# DIRECTIONS
Below are some records. Print exactly the lines between the one holding "destruct (closePort_rest w) as (_" and the one holding "intros Hw Ho.", inclusive, and nothing else.

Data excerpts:
----

Lemma unstoppable_step i a w : a <> StopClose -> unstoppable i w -> unstoppable i (linkStep w a).
Proof.
  intros Ha Hu. pose proof (inv_step w a (proj1 Hu)) as Hw'. unfold linkStep in *.
  destruct (crashed w); [done|]. destruct (closePort_rest w) as (H1 & H2 & H3 & H4 & _).
  destruct a as [j c| | | | |writeOK data]; try done.
  - destruct (loops w !! j) as [l|] eqn:E; [|done]. destruct (decide (j = i)) as [->|Hne].
    + by apply unstoppable_loop.
    + destruct (loopStep_rest j l c w) as (E1 & E2 & E3). apply (unstoppable_same i w); try done. by apply E3.
  - destruct (connected w); [done|]. apply (unstoppable_same i w); try done. cbn. rewrite lookup_insert_ne; [done|].
    intros <-. destruct Hu as (Hw & _ & Hl). assert (is_Some (loops w !! next w)) as Hx%(inv_loops w Hw); [|lia].
    destruct (loops w !! next w); [by eexists|done].
  - destruct Hu as (Hw & Hs & Hl). split; [done|]. clear Hw'. revert H1 H2 H3. generalize (closePort w) as w1.
    intros w1 H1 H2 H3. cbn. rewrite H2, H3. split; [|done]. intros Hn%(inv_closed w Hw). lia.
  - apply (unstoppable_same i w); try done. change (loops (closePort w) !! i = loops w !! i). by rewrite H3.
  - apply (unstoppable_same i w); try done; unfold SendToRadio; by destruct (port w), writeOK.
Qed.

Lemma unstoppable_run i acts w : StopClose ∉ acts -> unstoppable i w -> unstoppable i (linkRun acts w).
Proof.
  revert w. induction acts as [|a acts IH]; intros w Hn Hu; [done|].
  apply not_elem_of_cons in Hn as [Ha Hn]. apply IH; [done|]. by apply unstoppable_step.
Qed.

(** Steps of others leave a loop where it is. *)
Definition others (i : Z) (acts : list linkAction) : Prop :=
  Forall (fun a => forall c, a <> Loop i c) acts.

Lemma others_step i a w l :
  linkInv w -> (forall c, a <> Loop i c) -> loops w !! i = Some l -> loops (linkStep w a) !! i = Some l.
Proof.
  intros Hw Ha Hl. unfold linkStep. destruct (crashed w); [done|].
  destruct (closePort_rest w) as (_ & _ & H3 & _). destruct a as [j c| | | | |writeOK data].
  - destruct (loops w !! j) as [l'|] eqn:E; [|done]. destruct (loopStep_rest j l' c w) as (_ & _ & E3).
    rewrite E3; [done|]. intros ->. by apply (Ha c).
  - destruct (connected w); [done|]. cbn. rewrite lookup_insert_ne; [done|]. intros <-.
    assert (is_Some (loops w !! next w)) as Hx%(inv_loops w Hw) by by eexists. lia.
  - done.
  - change (loops (closePort w) !! i = Some l). by rewrite H3.
  - change (loops (closePort w) !! i = Some l). by rewrite H3.
  - unfold SendToRadio. by destruct (port w), writeOK.
Qed.

Lemma others_run i acts w l :
  linkInv w -> others i acts -> loops w !! i = Some l -> loops (linkRun acts w) !! i = Some l.
Proof.
  intros Hw Ho. revert w Hw. induction Ho as [|a acts Ha _ IH]; intros w Hw Hl; [done|].
  apply IH; [by apply inv_step|]. by apply others_step.
Qed.
Lemma deliver_ok d c order tk w :
  ok_for (behind (c :: order) d tk) w -> loop (hub w) = Waiting -> c ∈ clients (hub w) -> c ∉ order ->
  exists w' ch ch', deliver d c w = Next w' /\ ok_for (behind order d tk) w' /\
    loop (hub w') = Waiting /\ broadcast (hub w') = broadcast (hub w) /\ taken w' = taken w /\
    conns w' = conns w /\
    (forall c', c' <> c -> c' ∈ clients (hub w') <-> c' ∈ clients (hub w)) /\
    chans w !! c = Some ch /\ chans w' = <[c := ch']> (chans w) /\ served d ch (c ∈ clients (hub w')) ch'.
Proof.
  intros Hw Hl Hin Hnot.
  assert (inClients c (hub w) = true) as Hc1 by by apply bool_decide_true.
  destruct (ok_known _ _ Hw c) as [ch E2]; [by rewrite Hc1|].
  destruct (proj1 (ok_dom _ _ Hw c) ltac:(eauto)) as [cn E1].
  pose proof (ok_client _ _ Hw _ _ _ E1 E2) as Hc.
  rewrite Hc1, isAdmitting_none, behind_head in Hc by done.
  assert (closed ch = false) as Ho by (by apply (ok_open _ _ _ _ _ Hc)).
  rewrite (deliver_eval d c w ch E2 Ho). destruct (zlen (buf ch) <? sendCap) eqn:Er.
  - do 3 eexists. split; [done|]. split; [world|split_and!; try done].
    + eapply (ok_set_chan _ _ w c cn); [done|apply Hw|done|by eauto using behind_other|].
      rewrite Hc1, isAdmitting_none, behind_served by done. eapply client_pushed; [done..|].
      unfold trySend. by rewrite Ho, Er.
    + left. apply Z.ltb_lt in Er. done.
  - do 3 eexists. split; [done|]. split; [world|split_and!; try done].
    + eapply (ok_set_chan _ _ w c cn); [done| |done|..].
      * apply clients_diff_ok, Hw.
      * intros. split; [by apply inClients_diff|]. split; [done|by apply behind_other].
      * rewrite inClients_same, isAdmitting_none, behind_served by done. by eapply client_dropped.
    + cbn. set_solver.
    + right. apply Z.ltb_ge in Er. pose proof (ok_room _ _ _ _ _ Hc). cbn.
      split; [lia|]. split; [set_solver|done].
Qed.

----

# ANSWER
  destruct (closePort_rest w) as (_ & _ & H3 & _). destruct a as [j c| | | | |writeOK data].
  - destruct (loops w !! j) as [l'|] eqn:E; [|done]. destruct (loopStep_rest j l' c w) as (_ & _ & E3).
    rewrite E3; [done|]. intros ->. by apply (Ha c).
  - destruct (connected w); [done|]. cbn. rewrite lookup_insert_ne; [done|]. intros <-.
    assert (is_Some (loops w !! next w)) as Hx%(inv_loops w Hw) by by eexists. lia.
  - done.
  - change (loops (closePort w) !! i = Some l). by rewrite H3.
  - change (loops (closePort w) !! i = Some l). by rewrite H3.
  - unfold SendToRadio. by destruct (port w), writeOK.
Qed.

Lemma others_run i acts w l :
  linkInv w -> others i acts -> loops w !! i = Some l -> loops (linkRun acts w) !! i = Some l.
Proof.
  intros Hw Ho. revert w Hw. induction Ho as [|a acts Ha _ IH]; intros w Hw Hl; [done|].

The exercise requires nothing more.